Christina Sterland Lee

What better place to start the stories of the women in my family tree than with my grandmothers. This is a photo of my Nanna, on my fathers side of the family, when she was about five or six.  It is taken from a school photo, at Nelligen School.  Nelligen is a small settlement on the Clyde River on the South Coast of New South Wales.

I have many childhood memories of Christmas time gatherings at my Nanna's house in Milton where all the cousins, aunts and uncles would gather for the annual festivities in Nanna and Pop's old wooden house.  The kitchen would be a hive of activity, with Nanna making the traditional Christmas pudding in huge bowl and all the children taking turns to stir the pudding for luck.

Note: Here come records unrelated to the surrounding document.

(** [a + b;] with the sum folded: a fold that starts at [+], inside the
    folded sum, is refused. *)
Lemma foldChildren_crossing_witness :
  Forest_foldChildren (exampleArena sumTokens) (mkArrayRef 1 3) 5
    (TB_Heap foldedSumBuilder ++ [newTree NK_UnknownExpression])
    (Pending foldedSumBuilder)
  = Abort (AssertionFailure "fold crosses boundaries of existing subtrees").
Proof.
  apply (foldChildren_crossing _ _ _ _ _ (newTree NK_UnknownExpression) 1).
  - vm_compute. reflexivity.
  - reflexivity.
  - by left.
  - replace ((Pending foldedSumBuilder).*1) with [0; 3]
      by (vm_compute; reflexivity).
    rewrite !elem_of_cons, elem_of_nil. lia.
  - exists 3. split; [|lia].
    replace ((Pending foldedSumBuilder).*1) with [0; 3]
      by (vm_compute; reflexivity).
    rewrite !elem_of_cons. auto.
Defined.


(** The file that holds no token: the translation unit has no child. *)
Lemma buildSyntaxTree_no_calls_witness :
  exists B' : TreeBuilder,
    buildSyntaxTree (exampleArena [tok_eof]) [] = Ok (0, B')
    /\ TB_Heap B' !! 0
       = Some (mkNode NK_TranslationUnit Detached true true (TreeBody [])).
Proof.
  destruct (buildSyntaxTree_no_calls (exampleArena [tok_eof]))
    as (B' & Hb & _ & _ & Hroot & _).
  { reflexivity. }
  exists B'. split; [exact Hb|exact Hroot].
Defined.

Christina Sterland Lee was born on 29 May 1901, in the small trading town of Nelligen, on the banks of the Clyde River. She was the daughter of George William Lee (1859-1936) and Catherine McGregor (1866-1945). Christina or Teenie as she was called by her friends was the fourth child and first daughter in a family.  She had  four brothers and four sisters.  At the time of her birth her family lived in 27 Vincent St Nelligen (NSW 1901 Census) .  The children were not short of company with their cousins living  in two houses next door.  (These were the families of her father’s brothers Thomas and Albert Lee).


Nelligen 1908
Her grandfather Thomas George Lee (1832-1936) was born in Clerkenwell, St James, Islington, England and came to Australia in the early 1850’s.  He was one of the earlier settlers in the Nelligen District and for many years ran the local store, that was a major supplier of goods to the local district and over the Clyde Mountain to the Braidwood district.


While Christina was still at school her family moved to “Acacia Farm”  about 8 kms north of Nelligen on the Clyde River.  The farmhouse was surrounded by fruit trees and the family grew vegetables and raised cattle.  This farmhouse was to see many family gatherings and reunions over the next eighty years.  I remember visiting the farm as a small child, when it has been passed on to Christina’s younger brother George Alexander Lee (better known as Jordie). 

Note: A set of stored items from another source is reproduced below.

(** C7, counterexample.  The user of the row [2] has interacted with the
    only item, so no item is left that the user has not interacted with;
    the precomputation draws item 0 and [fit_bpr] trains and returns.  The
    user of the row [1] has no candidate, and with no epoch planned
    [fit_bpr] returns an empty history. *)
Lemma fit_bpr_does_not_halt :
  Bpr.sample_negatives (fun _ _ => 0%nat) 0 [0%nat] [[2]] 1 [[0%nat]] = Ok [[0%nat]] /\
  (exists st history,
     Bpr.fit_bpr stable_argsort (fun _ _ => 0%nat) [0%nat] [0%nat] [[2]] None None [[0]] [[0]]
       1 0.01 0.01 1 false = (st, Ok history)) /\
  Bpr.fit_bpr stable_argsort (fun _ _ => 0%nat) [0%nat] [0%nat] [[1]] None None [[0]] [[0]]
    0 0.01 0.01 1 false = (U.init [[0]] [[0]] 0.01 0.01, Ok []).
Proof.
  split; [|split].
  - unfold Bpr.sample_negatives, for_range. simpl.
    unfold Bpr.random_choice, Bpr.negative_candidates, sub_scalar, nonzero. simpl.
    destruct (Req_dec_T (2 - 1) 0) as [E|_]; [lra|]. reflexivity.
  - destruct (fit_bpr_returns stable_argsort (fun _ _ => 0%nat) 1 1 1 [0%nat] [0%nat] [[2]]
      [[0]] [[0]]
                1 0.01 0.01 1 false) as (st & history & E & _).
    + split; [reflexivity|repeat constructor].
    + split; [reflexivity|repeat constructor].
    + split; [reflexivity|repeat constructor].
    + discriminate.
    + reflexivity.
    + repeat constructor.
    + repeat constructor.
    + intros u Xu Hu HX. apply list_elem_of_singleton in Hu. subst u.
      injection HX as <-. exists 2. split; [set_solver|lra].
    + lia.
    + eauto.
  - unfold Bpr.fit_bpr. cbn.
    unfold Bpr.random_choice, Bpr.negative_candidates, sub_scalar, nonzero. simpl.
    destruct (Req_dec_T (1 - 1) 0) as [_|E]; [|lra]. reflexivity.
Qed.

(** ** C8: the top-K list of the evaluator *)

(** C8, as amended.  For every row of scores, and whatever order [argsort]
    gives to positions of equal value, the list of the evaluator has
    [min 10 n] positions of the row, each once; it is ordered by descending
    score; and every position left out has a score not greater than every
    position of the list.  The code asks for no stable sort: the order of
    two positions with equal scores is the reverse of the order [argsort]
    leaves them in, which numpy does not specify. *)
Theorem top10_descending_scores argsort (v : list R) :
  sorts argsort ->
  length (Bpr.top10 argsort v) = min 10 (length v) /\
  NoDup (Bpr.top10 argsort v) /\
  (forall a, a ∈ Bpr.top10 argsort v -> (a < length v)%nat) /\
  (forall p q a b, (p < q)%nat ->
     Bpr.top10 argsort v !! p = Some a -> Bpr.top10 argsort v !! q = Some b ->
     value_at v b <= value_at v a) /\
  (forall a b, a ∈ Bpr.top10 argsort v -> (b < length v)%nat -> b ∉ Bpr.top10 argsort v ->
     value_at v b <= value_at v a).
Proof.
  intros Hsort. unfold Bpr.top10.
  destruct (Hsort v) as [Hp Hs].
  apply StronglySorted_reverse in Hs.
  assert (Hrp : reverse (argsort v) ≡ₚ seq 0 (length v)) by (by rewrite reverse_Permutation).
  assert (Hlen : length (reverse (argsort v)) = length v).
  { rewrite Hrp. apply length_seq. }
  assert (Hnd : NoDup (reverse (argsort v))) by (rewrite Hrp; apply NoDup_seq).
  rewrite <- (take_drop 10 (reverse (argsort v))) in Hs, Hnd.
  apply StronglySorted_app in Hs as (Hcross & Hs1 & _).
  apply NoDup_app in Hnd as (Hnd1 & _ & _).
  split; [rewrite length_take; lia|]. split; [done|]. split.
  { intros a Ha. assert (Hin : a ∈ reverse (argsort v)).
    { rewrite <- (take_drop 10). apply elem_of_app. by left. }
    rewrite Hrp in Hin. apply elem_of_seq in Hin. lia. }
  split.
  { intros p q a b Hpq Ha Hb.
    exact (StronglySorted_lookup _ _ p q a b Hs1 Hpq Ha Hb). }
  intros a b Ha Hb Hnb.
  assert (Hin : b ∈ reverse (argsort v)).
  { rewrite Hrp. apply elem_of_seq. lia. }
  rewrite <- (take_drop 10), elem_of_app in Hin. destruct Hin as [?|Hin]; [done|].
  exact (Hcross a b Ha Hin).
Qed.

Three of  the Lee boys  (Clyde, James and Norman) moved to Sydney and joined the police force and her sisters married and lived locally.  In 1923, at the age of 22 Christina met and married Malcolm Michael Shepherd  a returned WWI soldier,  whose family had been involved in carrier business between Nelligen and Braidwood since the early 1860’s.  Their first child Muriel passed away when she was 11 months old.  Three more children, Malcolm, Colin and Nancy followed and the family settled into the district. 

However, Christina’s happy family life was soon to take a unhappy turn.   In March 1931 her husband Malcolm was knocked down and seriously injured by a tree.  He survived the accident but didn’t fully recover, passing away at the age of 40 in the January of the following year.


While hauling logs to Backhouse's Benandarah mill, Malcolm M. Shepherd was knocked down by a rebounding sapling. He was taken to Moruya Hospital in a serious condition

In the very difficult economic times of the early 1930’s Christina was left with three small children to raise on her own.